When Penfield stimulated the temporal lobe - “The resulting phenomena included sights, sounds and emotions of past events, which the patients recognised spontaneously as personal experiences, and noted that their ‘vividness or wealth of detail and the sense of immediacy that goes with them serves to set them apart from the ordinary process of recollection’ .”


Hall carried out a PET study in healthy controls, using emotionally charged pictorial cues, and found that involuntary memory retrieval by-passed the initial search process, mediated by the prefrontal cortex, which occurs in conscious voluntary retrieval.
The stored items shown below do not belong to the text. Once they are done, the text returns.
(** *** Handlers *)

(** The body of an event handler or of a custom command.  A handler can
    return a value, throw, leave a mark an observer can see, assign the
    field of the payload object it received ([data.mode = ...],
    [new_value.value = ...]) and call the editor's public methods. *)
Inductive script :=
| Ret (v : jsval)
| Throw (msg : string)
| Emit (tag : string) (k : script)
| SetPayload (v : jsval) (k : script)
| CallSetEditorValue (v : jsval) (k : script)
| CallGetEditorValue (k : jsval -> script)
| CallExecCommand (command : string) (showUI value : jsval)
                  (k : jsval -> script).

(** A handler receives the arguments of the event. *)
Definition callback : Type := list jsval -> script.

(** [string | string[]]: a hotkey or an array of hotkeys. *)
Inductive hotkeys :=
| HkString (s : string)
| HkArray (l : list string).

(** [CustomCommand]: a function, or an object [{ exec, hotkeys? }]. *)
Inductive custom_command :=
| CmdFunction (f : callback)
| CmdObject (exec : callback) (hk : option hotkeys).

(** Modelled from the spec: the event bus ([this.events]) is not among
    the sources.  One subscription, [on('name.namespace', handler)]: an
    event name, a namespace (empty when none is given) and the handler. *)
Record binding := Binding {
  b_event : string;
  b_namespace : string;
  b_handler : callback
}.

(** What an observer of the instance can see happen. *)
Inductive obs :=
| OFire (event : string) (args : list jsval)
| OEmit (tag : string)
| OFocus
| OSelectAll
| ONative (command : string) (showUI value : jsval)
| OSelectionSave
| OSelectionRestore.

#[global] Instance obs_eq_dec : EqDecision obs.
Proof. solve_decision. Defined.

(** *** State *)

(** The options the modelled methods read or write. *)
Record Config := {
  readonly : bool;
  disabled : bool;
  saveModeInStorage : bool;
  commandToHotkeys : gmap string hotkeys
}.

(** Attributes and classes set on the editable region and the container. *)
Record dom := {
  contenteditable : bool;
  aria_disabled : bool;
  container_disabled : bool;
  editor_disabled : bool;
  mode_class : option string
}.

(** The instance.  [element_value] is what [getElementValue] reads from
    the source element, [inline] is [this.element === this.container],
    [editor] is the [innerHTML] of the editable region, [None] when
    [this.editor] does not exist.  The selection helper is created and
    deleted together with the editable region. *)
Record state := {
  element_value : string;
  inline : bool;
  editor : option string;
  __callChangeCount : nat;
  options : Config;
  __wasReadOnly : bool;
  mode : Z;
  stored_mode : option Z;
  commands : gmap string (list custom_command);
  events : list binding;
  panel : Panel.t;
  __selectionLocked : bool;
  view : dom
}.

Definition set_readonly (x : bool) (o : Config) : Config :=
  {| readonly := x; disabled := disabled o;
     saveModeInStorage := saveModeInStorage o;
     commandToHotkeys := commandToHotkeys o |}.

Definition set_disabled (x : bool) (o : Config) : Config :=
  {| readonly := readonly o; disabled := x;
     saveModeInStorage := saveModeInStorage o;
     commandToHotkeys := commandToHotkeys o |}.

Definition set_contenteditable (x : bool) (d : dom) : dom :=
  {| contenteditable := x; aria_disabled := aria_disabled d;
     container_disabled := container_disabled d;
     editor_disabled := editor_disabled d; mode_class := mode_class d |}.

Definition set_aria_disabled (x : bool) (d : dom) : dom :=
  {| contenteditable := contenteditable d; aria_disabled := x;
     container_disabled := container_disabled d;
     editor_disabled := editor_disabled d; mode_class := mode_class d |}.

Definition set_container_disabled (x : bool) (d : dom) : dom :=
  {| contenteditable := contenteditable d; aria_disabled := aria_disabled d;
     container_disabled := x; editor_disabled := editor_disabled d;
     mode_class := mode_class d |}.

Definition set_editor_disabled (x : bool) (d : dom) : dom :=
  {| contenteditable := contenteditable d; aria_disabled := aria_disabled d;
     container_disabled := container_disabled d; editor_disabled := x;
     mode_class := mode_class d |}.

Definition set_mode_class (x : option string) (d : dom) : dom :=
  {| contenteditable := contenteditable d; aria_disabled := aria_disabled d;
     container_disabled := container_disabled d;
     editor_disabled := editor_disabled d; mode_class := x |}.

Definition set_element_value (x : string) (s : state) : state :=
  {| element_value := x; inline := inline s; editor := editor s;
     __callChangeCount := __callChangeCount s; options := options s;
     __wasReadOnly := __wasReadOnly s; mode := mode s;
     stored_mode := stored_mode s; commands := commands s;
     events := events s; panel := panel s;
     __selectionLocked := __selectionLocked s; view := view s |}.

Definition set_editor (x : option string) (s : state) : state :=
  {| element_value := element_value s; inline := inline s; editor := x;
     __callChangeCount := __callChangeCount s; options := options s;
     __wasReadOnly := __wasReadOnly s; mode := mode s;
     stored_mode := stored_mode s; commands := commands s;
     events := events s; panel := panel s;
     __selectionLocked := __selectionLocked s; view := view s |}.

Definition set_callChangeCount (x : nat) (s : state) : state :=
  {| element_value := element_value s; inline := inline s;
     editor := editor s; __callChangeCount := x; options := options s;
     __wasReadOnly := __wasReadOnly s; mode := mode s;
     stored_mode := stored_mode s; commands := commands s;
     events := events s; panel := panel s;
     __selectionLocked := __selectionLocked s; view := view s |}.

Definition set_options (x : Config) (s : state) : state :=
  {| element_value := element_value s; inline := inline s;
     editor := editor s; __callChangeCount := __callChangeCount s; options := x;
     __wasReadOnly := __wasReadOnly s; mode := mode s;
     stored_mode := stored_mode s; commands := commands s;
     events := events s; panel := panel s;
     __selectionLocked := __selectionLocked s; view := view s |}.

Definition set_wasReadOnly (x : bool) (s : state) : state :=
  {| element_value := element_value s; inline := inline s;
     editor := editor s; __callChangeCount := __callChangeCount s;
     options := options s; __wasReadOnly := x; mode := mode s;
     stored_mode := stored_mode s; commands := commands s;
     events := events s; panel := panel s;
     __selectionLocked := __selectionLocked s; view := view s |}.

Definition set_mode (x : Z) (s : state) : state :=
  {| element_value := element_value s; inline := inline s;
     editor := editor s; __callChangeCount := __callChangeCount s;
     options := options s; __wasReadOnly := __wasReadOnly s; mode := x;
     stored_mode := stored_mode s; commands := commands s;
     events := events s; panel := panel s;
     __selectionLocked := __selectionLocked s; view := view s |}.

Definition set_stored_mode (x : option Z) (s : state) : state :=
  {| element_value := element_value s; inline := inline s;
     editor := editor s; __callChangeCount := __callChangeCount s;
     options := options s; __wasReadOnly := __wasReadOnly s; mode := mode s;
     stored_mode := x; commands := commands s; events := events s;
     panel := panel s; __selectionLocked := __selectionLocked s;
     view := view s |}.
This concurs with Conway … that involuntary retrieval can bypass the pathway involving activation of the left prefrontal lobe. ”


Because of the automatic nature of retrieval, involuntary memories may not require any working memory input. ”



The authors of this article and their sources appear to treat IAMs as common but not that common and fairly vivid. These are the ones people are aware of, anyway. But I am inclined to think that this automatic presentation of memories is going on much of the time. And much of it would not be surprising or noteworthy . Computers have procedures to guess what the CPU is going to want fetched next on the basis of what the last few fetches were. Many systems (car suspensions for example on expensive cars) have ways to look ahead and prepare for future demands. This is a common method of increasing efficiency. Why would our memories not have an automatic ‘lookahead’? Clues that we encounter should give us access to past experiences that may be helpful in the near future, and should do it immediately and without us realizing we needed that help. Those that are exceptional memories for one reason or another would become prominent in the stream of consciousness and if it is not obvious that the memory was prompted by this or that item in consciousness then it would appear to ‘pop’ in.